Step-by-step explanation:
The effective nuclear charge, Zefff, is the net positive charge experienced by an electron in an atom with more than one electron.
The outer electrons of an atom with several or many electron are simultaneously attracted to the protons in the nucleus and repelled by the negatively charged electrons.
The effective nuclear charge on that electron is calculated using this equation:
Z eff = Z − S, where Z is the number of protons in the nucleus (atomic number), and S is the average number of electrons between the nucleus and the electron in question (the number of non-valence electrons).

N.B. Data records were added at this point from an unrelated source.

Lemma do_renames_closed_form (dir : string) (rs : list (string * string)) :
  forall fs fs',
    do_renames dir rs fs = (None, fs') ->
    (forall r e, In r rs -> In e (fs_entries fs) -> de_name e <> snd r) ->
    (forall r r', In r rs -> In r' rs -> snd r <> fst r') ->
    NoDup (map snd rs) ->
    fs_entries fs' = map (apply_renames rs) (fs_entries fs) /\
    fs_listable fs' = fs_listable fs /\ fs_writable fs' = fs_writable fs.
Proof.
  induction rs as [|[o n] rest IH]; intros fs fs'; cbn [do_renames].
  - intros [= <-] _ _ _. unfold apply_renames. cbn [find].
    now rewrite map_id.
  - destruct (Rename dir o n fs) as [[e|] fs1] eqn:Er; [discriminate|].
    intros Hdo Hfresh Hsrc Hnd.
    destruct (Rename_fresh _ _ _ _ _ Er) as (He1 & Hl1 & Hw1).
    { intros e He. apply (Hfresh (o, n) e); [now left | assumption]. }
    inversion Hnd as [|? ? Hn Hnd']; subst.
    destruct (IH fs1 fs' Hdo) as (He & Hl & Hw).
    + intros r e Hr He. rewrite He1 in He.
      apply in_map_iff in He as (x & <- & Hx).
      destruct (String.eqb_spec (de_name x) o) as [_|_]; cbn [de_name].
      * intros E. apply Hn. rewrite E. now apply in_map.
      * apply Hfresh; [now right | assumption].
    + intros r r' Hr Hr'. apply Hsrc; now right.
    + assumption.
    + split; [|split; congruence].
      rewrite He, He1, map_map. apply map_ext. intros e.
      unfold apply_renames at 2. cbn [find fst snd].
      rewrite (String.eqb_sym o (de_name e)).
      destruct (String.eqb_spec (de_name e) o) as [E|_]; [|reflexivity].
      unfold apply_renames. cbn [de_name de_data].
      destruct (find (fun r => (fst r =? n)%string) rest) as [r|] eqn:Ef;
        [|reflexivity].
      exfalso. apply find_some in Ef as [Hr Hf].
      apply String.eqb_eq in Hf.
      apply (Hsrc (o, n) r (or_introl eq_refl) (or_intror Hr)).
      now rewrite Hf.
Qed.

(** ** The plan of renames *)

Lemma file_of_entry_parsed (dir : string) (e : DirEntry) f :
  file_of_entry dir e = Some f -> parsed_file f.
Proof.
  intros H. apply file_of_entry_inv in H as (Hre & Hid & _ & Hn & _).
  split; [now rewrite Hn | assumption].
Qed.

Lemma parsed_file_facts (f : migrationFile) :
  parsed_file f ->
  valid_ID (ID f) /\ no_newline (Slug f) = true /\
  ID f = parse_digits 0 (idRaw f).
Proof.
  intros [Hre Hid]. apply reFilename_inv in Hre as (_ & Hd & Hne & Hnl).
  destruct (mustID_ok_valid _ _ Hd Hne Hid) as [Hv Hval]. tauto.
Qed.

Lemma target_parses (w : Z) (f : migrationFile) :
  parsed_file f -> 0 <= w <= 1000000 ->
  reFilename (filename w (ID f) (Slug f)) = Some (zero_pad (ID f) w, Slug f) /\
  mustID (zero_pad (ID f) w) = Ok (ID f).
Proof.
  intros Hp Hw. destruct (parsed_file_facts f Hp) as (Hv & Hnl & _).
  split; [apply reFilename_filename; [apply Hv | assumption | assumption]|].
  now apply mustID_zero_pad.
Qed.

Lemma plan_renames_In (w : Z) (ms : list migrationFile) r :
  In r (plan_renames w ms) <->
  exists f, In f ms /\ len (idRaw f) <> w /\
            r = (Name f, filename w (ID f) (Slug f)).
Proof.
  induction ms as [|f rest IH]; cbn [plan_renames].
  - split; [intros [] | intros (? & [] & _)].
  - destruct (Z.eqb_spec (len (idRaw f)) w) as [E|N].
    + rewrite IH. split.
      * intros (g & Hg & H). exists g. split; [now right | assumption].
      * intros (g & [<-|Hg] & Hn & H); [contradiction|].
        exists g. repeat split; assumption.
    + cbn [In]. rewrite IH. split.
      * intros [<-|(g & Hg & H)].
        -- exists f. repeat split; [now left | assumption].
        -- exists g. split; [now right | assumption].
      * intros (g & [<-|Hg] & Hn & H); [left; now symmetry|].
        right. exists g. repeat split; assumption.
Qed.

Lemma plan_renames_nil (w : Z) (ms : list migrationFile) :
  Forall (fun f => len (idRaw f) = w) ms -> plan_renames w ms = [].
Proof.
  induction 1 as [|f rest Hf Hr IH]; cbn [plan_renames]; [reflexivity|].
  destruct (Z.eqb_spec (len (idRaw f)) w); [assumption | contradiction].
Qed.

Lemma same_target_same_ID (w : Z) (f g : migrationFile) :
  parsed_file f -> parsed_file g -> 0 <= w <= 1000000 ->
  filename w (ID f) (Slug f) = filename w (ID g) (Slug g) ->
  ID f = ID g.
Proof.
  intros Hf Hg Hw E.
  destruct (target_parses w f Hf Hw) as [Hre Hid].
  destruct (target_parses w g Hg Hw) as [Hre' Hid'].
  rewrite E, Hre' in Hre. injection Hre as Hz _.
  rewrite Hz in Hid'. congruence.
Qed.

Lemma plan_targets_NoDup (w : Z) (ms : list migrationFile) :
  Forall parsed_file ms -> 0 <= w <= 1000000 -> NoDup (map ID ms) ->
  NoDup (map snd (plan_renames w ms)).
Proof.
  intros Hp Hw. induction Hp as [|f rest Hf Hr IH]; cbn [plan_renames map];
    intros Hnd; [constructor|].
  inversion Hnd as [|? ? Hni Hnd']; subst.
  destruct (len (idRaw f) =? w); [now apply IH|].
  cbn [map snd]. constructor; [|now apply IH].
  intros Hin. apply in_map_iff in Hin as (r & Hr1 & Hr2).
  apply plan_renames_In in Hr2 as (g & Hg & _ & ->). cbn [snd] in Hr1.
  apply Hni. apply in_map_iff. exists g. split; [|assumption].
  apply (same_target_same_ID w g f); try assumption.
  eapply Forall_forall; [exact Hr | exact Hg].
Qed.

Lemma NoDup_map_eq {A B} (g : A -> B) (l : list A) (x y : A) :
  NoDup (map g l) -> In x l -> In y l -> g x = g y -> x = y.
Proof.
  induction l as [|a l IH]; cbn [map]; intros Hnd Hx Hy E; [destruct Hx|].
  inversion Hnd as [|? ? Hni Hnd']; subst.
  destruct Hx as [<-|Hx], Hy as [<-|Hy]; try reflexivity.
  - exfalso. apply Hni. rewrite E. now apply in_map.
  - exfalso. apply Hni. rewrite <- E. now apply in_map.
  - now apply IH.
Qed.

Lemma renumbered_name_parsed (w : Z) (f : migrationFile) :
  parsed_file f ->
  renumbered_name w (Name f)
  = if len (idRaw f) =? w then Name f else filename w (ID f) (Slug f).
Proof. intros [Hre Hid]. unfold renumbered_name. now rewrite Hre, Hid. Qed.

Section Renumbering.

Variables (dir : string) (es : list DirEntry) (ms : list migrationFile).
Variable w : Z.
(** X17. [enhanceQuery] does not fail: the functions of the batch before are
    cleared first, so no name is declared twice.  What it returns ends
    with the query, which it returns as it is when there is no context.
    It changes the declared functions, the set of call trees sent and the
    insight seen last, and nothing else of the agent. *)
Theorem enhanceQuery_returns_a_query_that_ends_with_the_query
    (query : jsstring) (selected : option PerformanceTraceContext) (a : Agent) :
  (∃ before, (enhanceQuery query selected a).2 = Normal (before ++ query) ∧
             (selected = None → before = [])) ∧
  formatter (enhanceQuery query selected a).1 = formatter a ∧
  hasShownAnalyzeTraceContext (enhanceQuery query selected a).1
  = hasShownAnalyzeTraceContext a ∧
  functionCallCacheForFocus (enhanceQuery query selected a).1 = functionCallCacheForFocus a ∧
  traceFacts (enhanceQuery query selected a).1 = traceFacts a ∧
  context (enhanceQuery query selected a).1 = context a ∧
  facts (enhanceQuery query selected a).1 = facts a ∧
  debugLog (enhanceQuery query selected a).1 = debugLog a ∧
  userMetrics (enhanceQuery query selected a).1 = userMetrics a ∧
  revealed (enhanceQuery query selected a).1 = revealed a.
Proof.
  destruct selected as [c|].
  - rewrite enhanceQuery_unfold, selectedParts_frame.
    destruct (selectedParts_effects (getItem c) a)
      as (? & ? & ? & ? & ? & ? & ? & ? & ? & _ & parts & Hparts & _).
    destruct (selectedParts (getItem c) a) as [a' r]. simpl in *. subst r.
    destruct (parts ++ _) as [|p ps]; simpl.
    + split_and!; try by destruct a'. by exists [].
    + split_and!; try by destruct a'.
      exists (JS.join (p :: ps) ++ js "# User query" ++ NL ++ NL). split; [|done].
      unfold JS.join, userQuery. rewrite concat_app. simpl.
      by rewrite app_nil_r, <-!app_assoc.
  - split_and!; try by destruct a. by exists [].
Qed.
(** [struct.pack(">HHHH", a, b, c, d)]. *)
Definition struct_pack_HHHH (a b c d : Z) : res (list byte) :=
  pa ← struct_pack_H a;
  pb ← struct_pack_H b;
  pc ← struct_pack_H c;
  pd ← struct_pack_H d;
  Ok (pa ++ pb ++ pc ++ pd).

(** [ESYCommandBuilder.build_write_command]; [user_id = None] selects the
    default tag. *)
Definition build_write_command (register_address value : Z)
    (user_id : option (list byte)) (msg_id config_id : Z) : res (list byte) :=
  let user_id := match user_id with None => WRITE_USER_ID | Some u => u end in
  payload ← struct_pack_HHHH 1 register_address 1 value;
  let header := mkMsgHeader config_id msg_id user_id 0 16 2048
                            (Z.of_nat (length payload)) in
  hb ← to_bytes header;
  Ok (hb ++ payload).

End Protocol.

(** ** esy_inverter_protocol.py *)

Module EsyInverterProtocol.

Definition HEADER_SIZE : nat := 24.

(** [FunctionCode.WRITE_SINGLE]. *)
Definition WRITE_SINGLE : Z := 6.

(** [bytes_to_uint32_be]. *)
Definition bytes_to_uint32_be (data : list byte) : res Z :=
  if (length data <? 4)%nat then Ok 0
  else
    d0 ← index data 0; d1 ← index data 1; d2 ← index data 2; d3 ← index data 3;
    let b0 := Z.land d0 255 in
    let b1 := Z.land d1 255 in
    let b2 := Z.land d2 255 in
    let b3 := Z.land d3 255 in
    Ok (Z.lor (Z.lor (Z.lor b3 (Z.shiftl b2 8)) (Z.shiftl b1 16)) (Z.shiftl b0 24)).

(** [bytes_to_uint16_be]. *)
Definition bytes_to_uint16_be (b0 b1 : Z) : Z :=
  Z.lor (Z.shiftl (Z.land b0 255) 8) (Z.land b1 255).

(** [bytes_to_int16_be]. *)
Definition bytes_to_int16_be (b0 b1 : Z) : Z :=
  let value := Z.lor (Z.shiftl b0 8) (Z.land b1 255) in
  if 32768 <=? value then value - 65536 else value.

(** [int32_to_bytes_be]: [struct.pack('>i', value)]. *)
Definition int32_to_bytes_be (value : Z) : res (list byte) := struct_pack_i value.

(** [int16_to_bytes_be]. *)
Definition int16_to_bytes_be (value : Z) : res (list byte) :=
  bytes_of_ints [Z.land (Z.shiftr value 8) 255; Z.land value 255].

Record MsgHeader := mkMsgHeader {
  config_id : Z;
  msg_id : Z;
  user_id : list byte;
  fun_code : Z;
  source_id : Z;
  page_index : Z;
  data_length : Z
}.

(** [MsgHeader.from_bytes]. *)
Definition from_bytes (data : list byte) : res (option MsgHeader) :=
  if (length data <? HEADER_SIZE)%nat then Ok None
  else
    config_id ← bytes_to_uint32_be (slice 0 4 data);
    msg_id ← bytes_to_uint32_be (slice 4 8 data);
    let user_id := slice 8 16 data in
    d16 ← index data 16;
    let fun_code := Z.land d16 255 in
    d17 ← index data 17;
    let source_id := Z.land d17 255 in
    d18 ← index data 18;
    let page_index := Z.land d18 255 in
    d22 ← index data 22;
    d23 ← index data 23;
    let data_length := bytes_to_uint16_be d22 d23 in
    Ok (Some (mkMsgHeader config_id msg_id user_id fun_code source_id
                          page_index data_length)).

(** A header whose fields fit the widths of the documented layout
    (4 + 4 + 8 + 1 + 1 + 1 + 3 reserved + 2 bytes) and that [to_bytes]
    packs without raising. *)
Definition header_fits (h : MsgHeader) : bool :=
  (0 <=? config_id h) && (config_id h <? 2 ^ 31) &&
  (0 <=? msg_id h) && (msg_id h <? 2 ^ 31) &&
  (length (user_id h) =? 8)%nat &&
  (0 <=? fun_code h) && (fun_code h <? 256) &&
  (0 <=? source_id h) && (source_id h <? 256) &&
  (0 <=? page_index h) && (page_index h <? 256) &&
  (0 <=? data_length h) && (data_length h <? 2 ^ 16).

(** [result[i] = v] on a [bytearray]. *)
Definition set_item (i : nat) (v : Z) (buf : list byte) : res (list byte) :=
  if (i <? length buf)%nat then
    if (0 <=? v) && (v <? 256) then Ok (<[i := byte_of_Z v]> buf)
    else Raise ValueError
  else Raise IndexError.

(** [MsgHeader.to_bytes]. *)
Definition to_bytes (h : MsgHeader) : res (list byte) :=
  let result := zero_bytes HEADER_SIZE in
  c ← int32_to_bytes_be (config_id h);
  let result := set_slice 0 4 c result in
  m ← int32_to_bytes_be (msg_id h);
  let result := set_slice 4 8 m result in
  let user_bytes := user_id h in
  let result := set_slice 8 16 (ljust 8 (take 8 user_bytes)) result in
  result ← set_item 16 (Z.land (fun_code h) 255) result;
  result ← set_item 17 (Z.land (Z.shiftl (source_id h) 4) 255) result;
  result ← set_item 18 (Z.land (page_index h) 255) result;
  let result := set_slice 19 22 [x00; x00; x00] result in
  l ← int16_to_bytes_be (data_length h);
  let result := set_slice 22 24 l result in
  Ok result.
(* ===== verification/EventStore.v ===== *)
(** The trait [EventStore] of [pluribus-core/src/event.rs] as an interface:
    the append-only log it stands for, its four operations, and the laws its
    documentation states, against which the components above it are verified.
    [SqliteSpec] shows that the SQLite store discharges them. *)
From stdpp Require Import base tactics option list strings sorting.
From Stdlib Require Import ZArith NArith Lia.
From S2P Require Import Prelude Event.

(** ** The abstract log *)

(** Events of a log in one stream. *)
Definition in_stream (log : list CommittedEvent) (s : StreamId) : list CommittedEvent :=
  filter (λ e, stream_id (request e) = s) log.

(** What the store promises of its log. *)
Record log_invariant (log : list CommittedEvent) : Prop := {
  inv_ids : NoDup (event_id <$> log);
  inv_gapless : ∀ s i e, in_stream log s !! i = Some e → sequence e = N.of_nat (S i);
  inv_valid : Forall (λ e, valid_request (request e)) log;
  inv_dedup : ∀ s, NoDup (omap (λ e, deduplication_key (request e)) (in_stream log s));
  inv_kind : ∀ e e', e ∈ log → e' ∈ log → stream_id (request e) = stream_id (request e') →
    stream_kind (request e) = stream_kind (request e');
}.

(** One append on a log: the event that already carries the key answers the
    request, or a new event with the stream's next sequence ends the log. *)
Inductive log_append (log : list CommittedEvent) (r : AppendRequest)
    : CommittedEvent → list CommittedEvent → Prop :=
| log_duplicate e key :
    e ∈ log → stream_id (request e) = stream_id r →
    deduplication_key r = Some key → deduplication_key (request e) = Some key →
    log_append log r e log
| log_extend e :
    request e = r → event_id e ∉ event_id <$> log →
    sequence e = N.of_nat (S (length (in_stream log (stream_id r)))) →
    (∀ e' key, e' ∈ log → stream_id (request e') = stream_id r →
       deduplication_key r = Some key → deduplication_key (request e') ≠ Some key) →
    log_append log r e (log ++ [e]).

(** The values a [BlobRef] of the right Rust type holds. *)
Definition request_typed (r : AppendRequest) : Prop :=
  match payload r with
  | Blob blob => u64_range (blob_size blob)
  | CanonicalJson _ => True
  end.

(** ** The interface *)

(** The operations, on whatever [W] the implementation keeps. *)
Class EventStore (W : Type) : Type := {
  es_append : AppendRequest → W → result CommittedEvent AppendError * W;
  es_read : StreamId → N → N → W → result (list CommittedEvent) AppendError * W;
  es_get : EventId → W → result (option CommittedEvent) AppendError * W;
  es_query : StreamId → EventQuery → N → W → result (list CommittedEvent) AppendError * W;
}.

(** Events of a log after a sequence. *)
Definition log_after (log : list CommittedEvent) (s : StreamId) (after : N) : list CommittedEvent :=
  filter (λ e, (after < sequence e)%N) (in_stream log s).

(** The metadata part of a query, oldest first, on a log. *)
Definition log_query (log : list CommittedEvent) (s : StreamId) (q : EventQuery)
    : list CommittedEvent :=
  filter (λ e, matches q e = true) (in_stream log s).

(** A query without full text, in ascending order and within SQLite's range. *)
Definition plain_query (q : EventQuery) : Prop :=
  text_query q = None ∧ descending q = false ∧ before_sequence q = None.

Class EventStoreLaws (W : Type) {ES : EventStore W} : Type := {
  es_inv : W → Prop;
  es_log : W → list CommittedEvent;
  es_log_invariant : ∀ w, es_inv w → log_invariant (es_log w);
  es_append_ok : ∀ r w e w', es_inv w → request_typed r → es_append r w = (Ok e, w') →
    es_inv w' ∧ log_append (es_log w) r e (es_log w');
  es_append_err : ∀ r w err w', es_inv w → request_typed r → es_append r w = (Err err, w') →
    es_inv w' ∧ es_log w' = es_log w;
  es_read_state : ∀ s after limit w r w', es_inv w → es_read s after limit w = (r, w') →
    es_inv w' ∧ es_log w' = es_log w;
  es_read_ok : ∀ s after limit w es w', es_inv w → es_read s after limit w = (Ok es, w') →
    es = take (N.to_nat limit) (log_after (es_log w) s after);
  es_get_state : ∀ id w r w', es_inv w → es_get id w = (r, w') → es_inv w' ∧ es_log w' = es_log w;
  es_get_ok : ∀ id w o w', es_inv w → es_get id w = (Ok o, w') →
    o = find (λ e, String.eqb (event_id e) id) (es_log w);
  es_query_state : ∀ s q limit w r w', es_inv w → es_query s q limit w = (r, w') →
    es_inv w' ∧ es_log w' = es_log w;
  es_query_ok : ∀ s q limit w es w', es_inv w → plain_query q → es_query s q limit w = (Ok es, w') →
    es = take (N.to_nat limit) (log_query (es_log w) s q);
}.

(** ** Streams are in sequence order *)

Definition seq_lt (a b : CommittedEvent) : Prop := (sequence a < sequence b)%N.

Lemma consecutive_sorted (l : list CommittedEvent) k :
  (∀ i e, l !! i = Some e → sequence e = N.of_nat (k + i)) → StronglySorted seq_lt l.
Proof.
  revert k. induction l as [|x l IH]; intros k H; [constructor|].
  constructor.
  - apply (IH (S k)). intros i e Hi. rewrite (H (S i) e Hi). f_equal. lia.
  - apply Forall_forall. intros y [i Hi]%list_elem_of_lookup. unfold seq_lt.
    rewrite (H 0 x eq_refl), (H (S i) y Hi). lia.
Qed.

Lemma in_stream_sorted log s : log_invariant log → StronglySorted seq_lt (in_stream log s).
Proof.
  intros Hl. apply (consecutive_sorted _ 1). intros i e Hi. by rewrite (inv_gapless _ Hl _ _ _ Hi).
Qed.

(** ** Reading a sorted log in pages *)

Definition newer (l : list CommittedEvent) (after : N) : list CommittedEvent :=
  filter (λ e, (after < sequence e)%N) l.

Lemma sorted_split l n e :
  StronglySorted seq_lt l → last (take n l) = Some e →
  (∀ x, x ∈ take n l → (sequence x ≤ sequence e)%N) ∧
  (∀ x, x ∈ drop n l → (sequence e < sequence x)%N).
Proof.
  intros Hl He. rewrite <- (take_drop n l) in Hl. apply StronglySorted_app in Hl as (H & Ht & _).
  split.
  - intros x Hx. apply last_Some in He as [l' He]. rewrite He in Ht, Hx.
    apply StronglySorted_app in Ht as (Hlt & _ & _).
    apply elem_of_app in Hx as [Hx| ->%list_elem_of_singleton]; [|done].
    assert (seq_lt x e) as Hxe by (apply Hlt; [done|by left]). unfold seq_lt in Hxe. lia.
  - intros x Hx. apply H; [by apply last_Some_elem_of|done].
Qed.

(** The page after the last event of a page is the rest. *)
Lemma newer_next l after n e :
  StronglySorted seq_lt l → last (take n (newer l after)) = Some e →
  newer l (sequence e) = drop n (newer l after).
Proof.
  intros Hl He. assert (StronglySorted seq_lt (newer l after)) as Hn by by apply filter_sorted.
  destruct (sorted_split _ _ _ Hn He) as [Hle Hgt].
  assert (e ∈ newer l after) as Hin.
  { rewrite <- (take_drop n (newer l after)). apply elem_of_app. left. by apply last_Some_elem_of. }
  unfold newer in Hin. apply list_elem_of_filter in Hin as [Hafter _].
  assert (newer l (sequence e) = newer (newer l after) (sequence e)) as ->.
  { unfold newer. rewrite list_filter_filter. apply list_filter_iff. intros x. lia. }
  rewrite <- (take_drop n (newer l after)) at 1. unfold newer at 1. rewrite filter_app.
  rewrite filter_none by (intros x Hx; specialize (Hle x Hx); lia). simpl.
  by apply filter_all.
Qed.

Lemma newer_page_length l after n e :
  last (take n (newer l after)) = Some e → 
  length (drop n (newer l after)) < length (newer l after).
Proof.
  intros He. rewrite length_drop. destruct n; [done|]. destruct (newer l after); [done|]. simpl. lia.
Qed.

Lemma newer_empty_page l after n :
  0 < n → last (take n (newer l after)) = None → newer l after = [].
Proof. intros Hn He%last_None. destruct n; [lia|]. by destruct (newer l after). Qed.

Lemma newer_0 log s : log_invariant log → newer (in_stream log s) 0 = in_stream log s.
Proof.
  intros Hl. apply filter_all. intros x [i Hi]%list_elem_of_lookup.
  rewrite (inv_gapless _ Hl _ _ _ Hi). lia.
Qed.

(** ** What an append leaves *)

Lemma in_stream_elem log s e : e ∈ in_stream log s ↔ e ∈ log ∧ stream_id (request e) = s.
Proof. unfold in_stream. rewrite list_elem_of_filter. naive_solver. Qed.

(** One event per stream and deduplication key. *)
Lemma key_unique log e e' key :
  log_invariant log → e ∈ log → e' ∈ log → stream_id (request e) = stream_id (request e') →
  deduplication_key (request e) = Some key → deduplication_key (request e') = Some key → e = e'.
Proof.
  intros Hl He He' Hs Hk Hk'.
  eapply (nodup_omap_inj _ _ _ _ key (inv_dedup _ Hl (stream_id (request e')))); try done;
    by apply in_stream_elem.
Qed.

Lemma log_append_prefix log r e log' : log_append log r e log' → log `prefix_of` log'.
Proof. by intros []; [|eexists]. Qed.

Lemma log_append_elem log r e log' : log_append log r e log' → e ∈ log'.
Proof. intros []; [done|]. apply elem_of_app. right. by apply list_elem_of_singleton. Qed.

Lemma log_append_stream log r e log' :
  log_append log r e log' → stream_id (request e) = stream_id r.
Proof. intros []; [done|congruence]. Qed.

Lemma log_append_key log r e log' key :
  log_append log r e log' → deduplication_key r = Some key →
  deduplication_key (request e) = Some key.
Proof. intros [] ?; congruence. Qed.

(** No event of the stream carries the key. *)
Definition key_free (log : list CommittedEvent) (s : StreamId) (key : string) : Prop :=
  ∀ e, e ∈ log → stream_id (request e) = s → deduplication_key (request e) ≠ Some key.

Lemma log_append_fresh log r e log' key :
  log_append log r e log' → deduplication_key r = Some key → key_free log (stream_id r) key →
  request e = r ∧ log' = log ++ [e].
Proof.
  intros [e0 key' Hin Hs Hk Hke|e0 Hr _ _ _] Hkey Hfree; [|done].
  exfalso. apply (Hfree e0 Hin Hs). congruence.
Qed.

(** ** Events by type *)

(** Events of a stream with one of the given types. *)
Definition of_types (log : list CommittedEvent) (s : StreamId) (ts : list string)
    : list CommittedEvent :=
  filter (λ e, event_type (request e) ∈ ts) (in_stream log s).

Lemma of_types_sorted log s ts :
  log_invariant log → StronglySorted seq_lt (of_types log s ts).
Proof. intros Hl. by apply filter_sorted, in_stream_sorted. Qed.

Lemma of_types_elem log s ts e :
  e ∈ of_types log s ts ↔ e ∈ log ∧ stream_id (request e) = s ∧ event_type (request e) ∈ ts.
Proof. unfold of_types, in_stream. rewrite !list_elem_of_filter. naive_solver. Qed.

Lemma of_types_length log s ts : length (of_types log s ts) ≤ length log.
Proof. unfold of_types, in_stream. by rewrite !length_filter. Qed.

(** Sequences start at 1, so paging from 0 reads everything. *)
Lemma newer_all log s ts : log_invariant log → newer (of_types log s ts) 0 = of_types log s ts.
Proof.
  intros Hl. unfold newer, of_types. rewrite list_filter_filter. apply filter_elem_iff.
  intros x Hx. rewrite <- (newer_0 _ _ Hl) in Hx. unfold newer in Hx.
  apply list_elem_of_filter in Hx as [? _]. naive_solver.
Qed.

Lemma log_query_types_after log s after ts :
  ts ≠ [] → log_query log s (types_after after ts) = newer (of_types log s ts) after.
Proof.
  intros Hts. unfold log_query, newer, of_types. rewrite list_filter_filter.
  apply list_filter_iff. intros e. rewrite matches_spec. simpl. naive_solver.
Qed.

Lemma of_types_app log log' s ts :
  of_types (log ++ log') s ts = of_types log s ts ++ of_types log' s ts.
Proof. unfold of_types, in_stream. by rewrite !filter_app. Qed.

For sodium (Na) atomZ is 11, and the electron configuration of the sodium (Na) atom is:
Na (Z=11) : 1s^2 2s^2 2p^6 3s^1
So, the effective nuclear charge of the electrons in the 2p orbitals is greater than the effective nuclear charge of the electron in 3s, given that the there are 10 electrons closer to the nucleus than the electron in the 3s orbtial, while there are only 4 electrons closer to the nucleus than the 2p electrons.
This is, for a given atom, the further away is one electron from the nucleus the less the effective nuclear charge. That is what is happening with the 3s electron, which is a valence electron.